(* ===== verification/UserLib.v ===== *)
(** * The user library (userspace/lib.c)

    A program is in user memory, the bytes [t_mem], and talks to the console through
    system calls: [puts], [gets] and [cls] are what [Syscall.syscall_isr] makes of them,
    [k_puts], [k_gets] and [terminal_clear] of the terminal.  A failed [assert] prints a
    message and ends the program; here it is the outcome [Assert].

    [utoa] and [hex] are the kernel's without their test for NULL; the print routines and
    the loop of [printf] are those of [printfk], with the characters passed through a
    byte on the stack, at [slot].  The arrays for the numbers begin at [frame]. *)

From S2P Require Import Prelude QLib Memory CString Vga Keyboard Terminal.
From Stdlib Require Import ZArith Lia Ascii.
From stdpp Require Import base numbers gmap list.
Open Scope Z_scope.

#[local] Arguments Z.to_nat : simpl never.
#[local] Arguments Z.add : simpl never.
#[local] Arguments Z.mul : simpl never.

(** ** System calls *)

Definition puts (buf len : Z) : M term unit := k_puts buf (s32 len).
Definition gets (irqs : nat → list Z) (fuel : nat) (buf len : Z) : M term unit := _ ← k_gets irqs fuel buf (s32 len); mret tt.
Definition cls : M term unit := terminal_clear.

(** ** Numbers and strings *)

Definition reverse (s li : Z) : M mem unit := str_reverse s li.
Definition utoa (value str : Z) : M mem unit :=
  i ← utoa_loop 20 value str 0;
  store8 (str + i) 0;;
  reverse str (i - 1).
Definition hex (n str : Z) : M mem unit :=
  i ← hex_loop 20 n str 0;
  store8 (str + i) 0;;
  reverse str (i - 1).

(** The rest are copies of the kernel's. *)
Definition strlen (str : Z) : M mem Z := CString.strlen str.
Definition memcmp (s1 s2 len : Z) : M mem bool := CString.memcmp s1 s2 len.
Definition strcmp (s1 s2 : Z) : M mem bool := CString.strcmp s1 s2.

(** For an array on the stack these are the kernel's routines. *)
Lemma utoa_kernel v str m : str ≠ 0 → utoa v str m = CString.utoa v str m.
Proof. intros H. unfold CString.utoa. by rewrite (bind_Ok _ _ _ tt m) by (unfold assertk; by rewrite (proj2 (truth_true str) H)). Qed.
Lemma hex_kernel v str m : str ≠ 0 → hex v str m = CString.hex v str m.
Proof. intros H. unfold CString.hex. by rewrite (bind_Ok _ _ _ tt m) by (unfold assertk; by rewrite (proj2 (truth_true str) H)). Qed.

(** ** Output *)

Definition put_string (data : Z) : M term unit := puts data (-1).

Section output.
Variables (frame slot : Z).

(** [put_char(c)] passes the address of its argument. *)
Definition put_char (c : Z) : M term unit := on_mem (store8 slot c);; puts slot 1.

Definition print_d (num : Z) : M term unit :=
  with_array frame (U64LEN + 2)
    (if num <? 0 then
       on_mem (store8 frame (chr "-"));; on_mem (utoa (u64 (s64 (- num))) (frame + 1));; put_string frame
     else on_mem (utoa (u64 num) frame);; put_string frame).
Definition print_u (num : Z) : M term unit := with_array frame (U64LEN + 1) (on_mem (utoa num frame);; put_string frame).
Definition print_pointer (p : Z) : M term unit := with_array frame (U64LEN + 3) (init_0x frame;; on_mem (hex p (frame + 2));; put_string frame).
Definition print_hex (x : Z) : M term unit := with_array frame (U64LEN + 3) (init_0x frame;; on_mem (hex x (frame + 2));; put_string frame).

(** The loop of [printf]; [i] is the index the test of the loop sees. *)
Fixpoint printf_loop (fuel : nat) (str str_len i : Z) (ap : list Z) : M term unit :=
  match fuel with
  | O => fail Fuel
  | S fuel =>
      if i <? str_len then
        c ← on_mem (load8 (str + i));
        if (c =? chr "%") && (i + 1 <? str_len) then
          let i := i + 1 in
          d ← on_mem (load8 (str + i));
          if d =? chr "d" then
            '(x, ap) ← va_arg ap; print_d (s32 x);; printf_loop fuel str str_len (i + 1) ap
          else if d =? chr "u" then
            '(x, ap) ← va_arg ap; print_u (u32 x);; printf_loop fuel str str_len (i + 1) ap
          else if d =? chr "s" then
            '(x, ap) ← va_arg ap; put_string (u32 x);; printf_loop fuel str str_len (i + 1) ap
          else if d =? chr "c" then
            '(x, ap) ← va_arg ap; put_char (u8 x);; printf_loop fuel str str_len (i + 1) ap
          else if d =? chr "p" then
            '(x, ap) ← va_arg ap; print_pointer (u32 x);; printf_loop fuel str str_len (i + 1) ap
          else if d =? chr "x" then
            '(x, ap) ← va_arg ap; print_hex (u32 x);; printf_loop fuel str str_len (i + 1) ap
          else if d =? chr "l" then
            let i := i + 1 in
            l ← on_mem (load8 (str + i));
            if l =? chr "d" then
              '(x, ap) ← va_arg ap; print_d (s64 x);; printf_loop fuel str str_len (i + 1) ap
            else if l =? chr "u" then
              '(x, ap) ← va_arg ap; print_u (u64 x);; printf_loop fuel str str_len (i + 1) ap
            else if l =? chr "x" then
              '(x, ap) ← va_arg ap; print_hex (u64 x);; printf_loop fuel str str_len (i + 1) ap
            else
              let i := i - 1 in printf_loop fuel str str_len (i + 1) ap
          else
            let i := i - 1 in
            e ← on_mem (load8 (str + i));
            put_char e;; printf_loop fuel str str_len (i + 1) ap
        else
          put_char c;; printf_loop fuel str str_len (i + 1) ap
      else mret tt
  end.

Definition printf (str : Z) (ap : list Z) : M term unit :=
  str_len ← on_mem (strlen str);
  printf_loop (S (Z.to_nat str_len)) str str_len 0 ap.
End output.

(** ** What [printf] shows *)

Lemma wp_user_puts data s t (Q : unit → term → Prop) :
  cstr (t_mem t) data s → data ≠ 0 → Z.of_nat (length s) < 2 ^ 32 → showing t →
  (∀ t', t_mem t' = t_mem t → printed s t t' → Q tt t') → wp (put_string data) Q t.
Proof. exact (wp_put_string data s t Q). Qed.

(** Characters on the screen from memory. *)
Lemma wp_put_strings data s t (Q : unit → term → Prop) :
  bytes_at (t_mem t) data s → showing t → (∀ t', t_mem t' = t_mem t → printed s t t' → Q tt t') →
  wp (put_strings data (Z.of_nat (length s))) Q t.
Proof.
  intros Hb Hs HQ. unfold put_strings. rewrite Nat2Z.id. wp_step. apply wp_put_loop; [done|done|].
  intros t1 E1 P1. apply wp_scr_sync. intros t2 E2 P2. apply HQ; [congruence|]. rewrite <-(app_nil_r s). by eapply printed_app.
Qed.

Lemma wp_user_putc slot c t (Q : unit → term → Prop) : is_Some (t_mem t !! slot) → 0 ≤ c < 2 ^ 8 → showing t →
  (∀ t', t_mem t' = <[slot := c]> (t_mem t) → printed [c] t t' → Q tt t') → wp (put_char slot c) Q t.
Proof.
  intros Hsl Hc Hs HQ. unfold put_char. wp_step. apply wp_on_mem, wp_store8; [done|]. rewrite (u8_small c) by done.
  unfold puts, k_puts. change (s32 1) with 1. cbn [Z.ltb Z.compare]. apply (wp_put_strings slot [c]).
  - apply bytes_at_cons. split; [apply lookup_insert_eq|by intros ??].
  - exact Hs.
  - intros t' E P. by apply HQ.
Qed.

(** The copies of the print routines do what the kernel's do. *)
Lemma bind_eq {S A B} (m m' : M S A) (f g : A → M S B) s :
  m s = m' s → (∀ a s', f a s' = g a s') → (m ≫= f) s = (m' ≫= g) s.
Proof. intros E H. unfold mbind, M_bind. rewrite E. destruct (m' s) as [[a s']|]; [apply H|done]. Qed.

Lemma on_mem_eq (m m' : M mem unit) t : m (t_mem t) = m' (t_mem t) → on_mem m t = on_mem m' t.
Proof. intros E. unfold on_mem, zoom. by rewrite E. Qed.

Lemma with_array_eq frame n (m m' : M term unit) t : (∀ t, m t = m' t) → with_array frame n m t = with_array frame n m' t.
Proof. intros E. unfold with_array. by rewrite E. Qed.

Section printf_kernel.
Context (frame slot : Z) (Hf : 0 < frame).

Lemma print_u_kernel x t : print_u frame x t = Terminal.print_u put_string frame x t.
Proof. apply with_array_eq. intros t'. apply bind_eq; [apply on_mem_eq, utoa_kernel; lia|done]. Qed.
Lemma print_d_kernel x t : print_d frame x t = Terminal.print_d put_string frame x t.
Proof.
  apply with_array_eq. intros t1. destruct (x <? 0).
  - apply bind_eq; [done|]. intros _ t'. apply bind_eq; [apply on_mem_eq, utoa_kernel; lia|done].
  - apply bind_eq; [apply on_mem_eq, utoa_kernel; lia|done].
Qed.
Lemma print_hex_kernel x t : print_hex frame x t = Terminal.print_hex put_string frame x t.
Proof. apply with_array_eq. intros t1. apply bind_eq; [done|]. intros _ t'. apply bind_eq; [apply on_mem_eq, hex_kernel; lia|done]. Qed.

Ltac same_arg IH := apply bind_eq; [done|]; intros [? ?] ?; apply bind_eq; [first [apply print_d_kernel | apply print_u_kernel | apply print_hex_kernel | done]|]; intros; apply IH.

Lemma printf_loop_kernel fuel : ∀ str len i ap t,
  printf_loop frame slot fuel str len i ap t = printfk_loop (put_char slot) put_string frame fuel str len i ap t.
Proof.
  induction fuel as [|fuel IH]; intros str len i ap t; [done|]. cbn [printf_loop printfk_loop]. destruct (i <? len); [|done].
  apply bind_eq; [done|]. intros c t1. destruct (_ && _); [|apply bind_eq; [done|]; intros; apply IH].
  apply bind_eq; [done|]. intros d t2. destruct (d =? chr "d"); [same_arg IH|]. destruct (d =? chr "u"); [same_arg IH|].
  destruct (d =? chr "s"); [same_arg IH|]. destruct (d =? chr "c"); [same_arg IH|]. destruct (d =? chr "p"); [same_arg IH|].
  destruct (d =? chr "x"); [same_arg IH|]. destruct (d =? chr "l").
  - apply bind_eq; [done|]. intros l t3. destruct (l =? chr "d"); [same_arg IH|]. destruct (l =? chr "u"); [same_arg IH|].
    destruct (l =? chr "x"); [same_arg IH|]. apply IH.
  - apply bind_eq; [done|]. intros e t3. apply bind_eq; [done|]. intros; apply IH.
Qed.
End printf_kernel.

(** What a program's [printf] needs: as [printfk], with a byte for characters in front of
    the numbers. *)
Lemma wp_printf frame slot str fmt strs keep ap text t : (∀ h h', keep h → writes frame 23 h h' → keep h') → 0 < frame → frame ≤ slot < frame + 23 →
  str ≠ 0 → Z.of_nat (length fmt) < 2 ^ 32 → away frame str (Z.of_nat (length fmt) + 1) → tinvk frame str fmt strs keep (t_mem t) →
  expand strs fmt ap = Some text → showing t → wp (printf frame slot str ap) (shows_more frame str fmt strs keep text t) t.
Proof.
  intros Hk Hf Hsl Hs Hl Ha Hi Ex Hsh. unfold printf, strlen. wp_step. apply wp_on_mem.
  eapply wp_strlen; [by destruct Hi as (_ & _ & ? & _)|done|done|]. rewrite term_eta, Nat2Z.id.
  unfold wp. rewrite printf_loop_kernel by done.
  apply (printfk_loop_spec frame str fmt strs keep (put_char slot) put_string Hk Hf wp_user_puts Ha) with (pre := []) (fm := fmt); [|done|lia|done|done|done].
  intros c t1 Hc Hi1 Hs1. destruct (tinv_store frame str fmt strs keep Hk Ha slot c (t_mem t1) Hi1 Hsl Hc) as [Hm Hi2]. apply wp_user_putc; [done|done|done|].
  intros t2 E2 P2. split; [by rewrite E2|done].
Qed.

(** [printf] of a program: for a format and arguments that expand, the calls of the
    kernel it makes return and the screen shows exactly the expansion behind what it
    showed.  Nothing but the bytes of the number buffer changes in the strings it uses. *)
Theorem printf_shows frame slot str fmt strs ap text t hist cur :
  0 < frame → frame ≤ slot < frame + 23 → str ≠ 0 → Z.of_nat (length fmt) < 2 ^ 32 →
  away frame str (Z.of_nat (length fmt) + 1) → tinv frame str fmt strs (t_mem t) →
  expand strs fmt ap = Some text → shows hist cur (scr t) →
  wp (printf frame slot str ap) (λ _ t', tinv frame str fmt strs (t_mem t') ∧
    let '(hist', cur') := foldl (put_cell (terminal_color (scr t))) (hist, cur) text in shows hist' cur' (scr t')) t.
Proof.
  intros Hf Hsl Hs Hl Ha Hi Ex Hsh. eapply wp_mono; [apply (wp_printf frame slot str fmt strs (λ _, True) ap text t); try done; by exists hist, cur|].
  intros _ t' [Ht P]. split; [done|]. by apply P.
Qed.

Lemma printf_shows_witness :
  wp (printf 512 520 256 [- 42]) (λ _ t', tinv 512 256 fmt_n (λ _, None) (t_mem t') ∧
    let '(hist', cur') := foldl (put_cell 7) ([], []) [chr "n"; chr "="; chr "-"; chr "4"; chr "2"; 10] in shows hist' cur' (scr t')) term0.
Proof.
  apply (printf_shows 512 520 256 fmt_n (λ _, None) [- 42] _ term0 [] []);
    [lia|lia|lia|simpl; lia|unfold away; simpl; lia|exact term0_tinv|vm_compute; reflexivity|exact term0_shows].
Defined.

==

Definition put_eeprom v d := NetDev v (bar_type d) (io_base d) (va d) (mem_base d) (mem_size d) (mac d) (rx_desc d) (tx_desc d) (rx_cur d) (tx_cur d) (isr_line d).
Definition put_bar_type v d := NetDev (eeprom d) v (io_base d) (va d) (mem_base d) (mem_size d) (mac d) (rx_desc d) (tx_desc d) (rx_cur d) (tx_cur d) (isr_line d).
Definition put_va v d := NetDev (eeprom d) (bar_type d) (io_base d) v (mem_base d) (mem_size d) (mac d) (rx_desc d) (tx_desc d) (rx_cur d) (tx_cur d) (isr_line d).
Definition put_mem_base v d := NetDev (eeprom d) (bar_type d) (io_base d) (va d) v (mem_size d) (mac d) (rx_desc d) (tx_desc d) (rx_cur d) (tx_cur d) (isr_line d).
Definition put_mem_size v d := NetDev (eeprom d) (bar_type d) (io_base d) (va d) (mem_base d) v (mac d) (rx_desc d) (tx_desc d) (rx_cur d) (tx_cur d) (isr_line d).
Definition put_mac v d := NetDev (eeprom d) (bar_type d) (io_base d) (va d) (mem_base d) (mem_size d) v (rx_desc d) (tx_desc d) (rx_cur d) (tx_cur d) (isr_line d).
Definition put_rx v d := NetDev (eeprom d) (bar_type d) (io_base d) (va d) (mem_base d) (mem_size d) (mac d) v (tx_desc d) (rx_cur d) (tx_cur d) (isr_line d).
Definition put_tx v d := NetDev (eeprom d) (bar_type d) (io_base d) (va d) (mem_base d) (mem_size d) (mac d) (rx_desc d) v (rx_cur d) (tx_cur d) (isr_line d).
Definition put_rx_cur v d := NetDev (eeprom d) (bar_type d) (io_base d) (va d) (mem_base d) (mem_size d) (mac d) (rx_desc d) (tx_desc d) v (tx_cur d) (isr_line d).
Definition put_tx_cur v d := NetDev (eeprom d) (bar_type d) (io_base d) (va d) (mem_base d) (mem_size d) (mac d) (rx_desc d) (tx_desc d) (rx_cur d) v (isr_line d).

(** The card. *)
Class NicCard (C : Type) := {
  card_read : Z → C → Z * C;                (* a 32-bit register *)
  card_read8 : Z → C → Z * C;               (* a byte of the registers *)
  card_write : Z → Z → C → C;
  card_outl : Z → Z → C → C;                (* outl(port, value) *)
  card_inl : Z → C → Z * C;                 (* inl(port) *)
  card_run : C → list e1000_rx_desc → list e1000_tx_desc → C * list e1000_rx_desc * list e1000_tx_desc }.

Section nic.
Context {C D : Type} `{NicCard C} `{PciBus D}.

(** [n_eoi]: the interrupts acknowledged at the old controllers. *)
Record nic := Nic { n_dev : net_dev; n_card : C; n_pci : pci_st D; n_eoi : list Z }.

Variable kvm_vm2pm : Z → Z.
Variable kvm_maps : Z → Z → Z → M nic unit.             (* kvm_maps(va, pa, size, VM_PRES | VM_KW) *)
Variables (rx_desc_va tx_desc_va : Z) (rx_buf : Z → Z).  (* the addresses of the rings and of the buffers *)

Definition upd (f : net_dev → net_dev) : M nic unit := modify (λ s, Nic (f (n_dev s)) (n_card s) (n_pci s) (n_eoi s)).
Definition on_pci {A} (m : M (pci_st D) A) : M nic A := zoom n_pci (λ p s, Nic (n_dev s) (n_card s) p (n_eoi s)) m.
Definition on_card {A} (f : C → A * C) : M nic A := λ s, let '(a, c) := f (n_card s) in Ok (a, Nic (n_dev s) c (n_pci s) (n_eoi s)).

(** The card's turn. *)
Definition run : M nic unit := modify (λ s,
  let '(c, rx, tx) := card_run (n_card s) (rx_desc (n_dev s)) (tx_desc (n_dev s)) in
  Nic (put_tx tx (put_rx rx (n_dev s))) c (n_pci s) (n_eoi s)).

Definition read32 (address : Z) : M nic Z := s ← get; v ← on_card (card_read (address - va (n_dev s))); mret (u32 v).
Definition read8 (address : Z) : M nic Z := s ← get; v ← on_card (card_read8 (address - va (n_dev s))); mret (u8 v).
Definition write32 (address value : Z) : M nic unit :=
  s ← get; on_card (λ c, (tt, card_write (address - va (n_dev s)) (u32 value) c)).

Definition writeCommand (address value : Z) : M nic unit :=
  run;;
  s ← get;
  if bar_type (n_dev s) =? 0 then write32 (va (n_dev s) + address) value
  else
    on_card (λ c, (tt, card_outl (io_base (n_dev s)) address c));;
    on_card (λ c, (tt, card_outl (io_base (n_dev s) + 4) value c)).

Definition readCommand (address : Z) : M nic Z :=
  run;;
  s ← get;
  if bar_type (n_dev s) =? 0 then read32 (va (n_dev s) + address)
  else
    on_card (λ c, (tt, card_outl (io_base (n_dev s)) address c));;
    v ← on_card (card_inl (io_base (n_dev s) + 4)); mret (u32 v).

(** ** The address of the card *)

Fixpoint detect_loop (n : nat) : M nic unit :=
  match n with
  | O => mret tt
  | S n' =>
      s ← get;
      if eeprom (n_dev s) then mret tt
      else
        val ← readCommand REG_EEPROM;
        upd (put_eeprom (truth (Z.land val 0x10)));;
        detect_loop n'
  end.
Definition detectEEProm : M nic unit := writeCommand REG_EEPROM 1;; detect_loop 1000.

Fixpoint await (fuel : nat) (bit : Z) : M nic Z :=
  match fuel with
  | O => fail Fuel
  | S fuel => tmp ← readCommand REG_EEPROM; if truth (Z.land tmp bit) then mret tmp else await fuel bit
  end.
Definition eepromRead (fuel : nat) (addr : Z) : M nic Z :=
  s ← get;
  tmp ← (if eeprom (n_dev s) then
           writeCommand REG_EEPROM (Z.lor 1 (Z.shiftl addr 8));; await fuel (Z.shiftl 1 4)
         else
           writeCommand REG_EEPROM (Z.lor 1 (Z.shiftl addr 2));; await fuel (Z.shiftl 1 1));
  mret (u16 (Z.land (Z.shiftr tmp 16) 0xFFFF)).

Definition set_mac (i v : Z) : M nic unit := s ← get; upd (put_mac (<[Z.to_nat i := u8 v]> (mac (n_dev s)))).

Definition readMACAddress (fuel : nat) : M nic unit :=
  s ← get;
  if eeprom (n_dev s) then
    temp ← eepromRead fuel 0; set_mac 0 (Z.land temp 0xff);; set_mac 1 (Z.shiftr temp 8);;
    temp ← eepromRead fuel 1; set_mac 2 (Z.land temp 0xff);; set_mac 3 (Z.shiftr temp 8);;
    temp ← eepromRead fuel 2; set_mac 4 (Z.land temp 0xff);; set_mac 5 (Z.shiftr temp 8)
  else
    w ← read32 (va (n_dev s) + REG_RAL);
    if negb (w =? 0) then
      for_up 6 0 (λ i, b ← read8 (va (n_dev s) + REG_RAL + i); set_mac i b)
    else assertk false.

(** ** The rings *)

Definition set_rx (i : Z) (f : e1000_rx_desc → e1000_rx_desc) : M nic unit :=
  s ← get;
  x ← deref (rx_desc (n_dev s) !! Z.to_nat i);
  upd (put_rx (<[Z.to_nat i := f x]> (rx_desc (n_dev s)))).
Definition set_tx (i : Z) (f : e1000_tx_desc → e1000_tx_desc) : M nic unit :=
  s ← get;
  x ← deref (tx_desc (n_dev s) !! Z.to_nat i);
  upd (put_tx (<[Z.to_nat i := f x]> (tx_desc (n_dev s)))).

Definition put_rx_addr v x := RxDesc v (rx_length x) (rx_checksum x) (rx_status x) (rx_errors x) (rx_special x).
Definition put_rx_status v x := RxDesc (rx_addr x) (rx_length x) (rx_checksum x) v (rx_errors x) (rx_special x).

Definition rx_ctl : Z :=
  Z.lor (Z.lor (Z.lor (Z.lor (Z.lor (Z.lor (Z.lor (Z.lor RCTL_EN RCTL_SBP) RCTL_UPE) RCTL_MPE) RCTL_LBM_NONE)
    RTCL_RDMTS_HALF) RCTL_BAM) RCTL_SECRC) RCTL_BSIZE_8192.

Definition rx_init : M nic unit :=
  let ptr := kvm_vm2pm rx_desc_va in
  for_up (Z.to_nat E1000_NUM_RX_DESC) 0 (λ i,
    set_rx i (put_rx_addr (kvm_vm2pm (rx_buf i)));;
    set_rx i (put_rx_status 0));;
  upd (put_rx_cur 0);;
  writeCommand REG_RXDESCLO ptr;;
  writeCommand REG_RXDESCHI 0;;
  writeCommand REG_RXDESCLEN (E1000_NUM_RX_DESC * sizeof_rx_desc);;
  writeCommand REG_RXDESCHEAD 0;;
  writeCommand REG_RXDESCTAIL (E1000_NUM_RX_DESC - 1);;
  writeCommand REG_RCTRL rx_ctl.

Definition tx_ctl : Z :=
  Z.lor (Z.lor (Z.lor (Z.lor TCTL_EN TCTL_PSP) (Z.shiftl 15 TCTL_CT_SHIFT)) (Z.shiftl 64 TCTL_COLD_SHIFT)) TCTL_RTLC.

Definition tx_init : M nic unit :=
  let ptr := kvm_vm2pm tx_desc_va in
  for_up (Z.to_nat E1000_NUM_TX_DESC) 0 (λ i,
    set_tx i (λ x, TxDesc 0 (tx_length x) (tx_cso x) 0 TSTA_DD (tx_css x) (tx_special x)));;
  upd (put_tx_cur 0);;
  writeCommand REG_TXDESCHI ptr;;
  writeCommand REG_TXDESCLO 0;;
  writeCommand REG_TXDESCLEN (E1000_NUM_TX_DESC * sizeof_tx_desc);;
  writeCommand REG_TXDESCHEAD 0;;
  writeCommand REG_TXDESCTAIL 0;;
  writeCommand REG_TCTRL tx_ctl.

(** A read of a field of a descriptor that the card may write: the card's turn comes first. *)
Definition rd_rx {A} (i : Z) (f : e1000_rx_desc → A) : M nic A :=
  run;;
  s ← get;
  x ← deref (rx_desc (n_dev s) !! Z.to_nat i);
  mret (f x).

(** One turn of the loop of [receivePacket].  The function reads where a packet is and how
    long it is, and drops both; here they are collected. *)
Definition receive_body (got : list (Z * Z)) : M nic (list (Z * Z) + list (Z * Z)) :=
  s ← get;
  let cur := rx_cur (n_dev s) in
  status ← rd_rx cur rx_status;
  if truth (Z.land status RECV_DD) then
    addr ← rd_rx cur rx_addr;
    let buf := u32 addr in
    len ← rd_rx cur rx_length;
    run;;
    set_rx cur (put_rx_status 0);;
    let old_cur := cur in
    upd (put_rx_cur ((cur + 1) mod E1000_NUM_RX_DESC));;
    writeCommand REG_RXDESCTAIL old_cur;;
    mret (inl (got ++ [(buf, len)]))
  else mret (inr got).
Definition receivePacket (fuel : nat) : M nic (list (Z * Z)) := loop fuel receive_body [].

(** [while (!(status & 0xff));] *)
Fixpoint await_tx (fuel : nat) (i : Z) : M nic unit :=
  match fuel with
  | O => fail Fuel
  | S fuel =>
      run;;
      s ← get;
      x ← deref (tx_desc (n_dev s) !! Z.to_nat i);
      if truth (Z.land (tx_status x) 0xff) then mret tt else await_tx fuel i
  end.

> WHAT YOU NEED TO DO:
Could you set down, word for word, only the lines above from the line with "(* ===== verification/UserLib.v ===== *)" to the line with "Lemma hex_kernel v", including both?

> TASK RESULT:
(* ===== verification/UserLib.v ===== *)
(** * The user library (userspace/lib.c)

    A program is in user memory, the bytes [t_mem], and talks to the console through
    system calls: [puts], [gets] and [cls] are what [Syscall.syscall_isr] makes of them,
    [k_puts], [k_gets] and [terminal_clear] of the terminal.  A failed [assert] prints a
    message and ends the program; here it is the outcome [Assert].

    [utoa] and [hex] are the kernel's without their test for NULL; the print routines and
    the loop of [printf] are those of [printfk], with the characters passed through a
    byte on the stack, at [slot].  The arrays for the numbers begin at [frame]. *)

From S2P Require Import Prelude QLib Memory CString Vga Keyboard Terminal.
From Stdlib Require Import ZArith Lia Ascii.
From stdpp Require Import base numbers gmap list.
Open Scope Z_scope.

#[local] Arguments Z.to_nat : simpl never.
#[local] Arguments Z.add : simpl never.
#[local] Arguments Z.mul : simpl never.

(** ** System calls *)

Definition puts (buf len : Z) : M term unit := k_puts buf (s32 len).
Definition gets (irqs : nat → list Z) (fuel : nat) (buf len : Z) : M term unit := _ ← k_gets irqs fuel buf (s32 len); mret tt.
Definition cls : M term unit := terminal_clear.

(** ** Numbers and strings *)

Definition reverse (s li : Z) : M mem unit := str_reverse s li.
Definition utoa (value str : Z) : M mem unit :=
  i ← utoa_loop 20 value str 0;
  store8 (str + i) 0;;
  reverse str (i - 1).
Definition hex (n str : Z) : M mem unit :=
  i ← hex_loop 20 n str 0;
  store8 (str + i) 0;;
  reverse str (i - 1).

(** The rest are copies of the kernel's. *)
Definition strlen (str : Z) : M mem Z := CString.strlen str.
Definition memcmp (s1 s2 len : Z) : M mem bool := CString.memcmp s1 s2 len.
Definition strcmp (s1 s2 : Z) : M mem bool := CString.strcmp s1 s2.

(** For an array on the stack these are the kernel's routines. *)
Lemma utoa_kernel v str m : str ≠ 0 → utoa v str m = CString.utoa v str m.
Proof. intros H. unfold CString.utoa. by rewrite (bind_Ok _ _ _ tt m) by (unfold assertk; by rewrite (proj2 (truth_true str) H)). Qed.
Lemma hex_kernel v str m : str ≠ 0 → hex v str m = CString.hex v str m.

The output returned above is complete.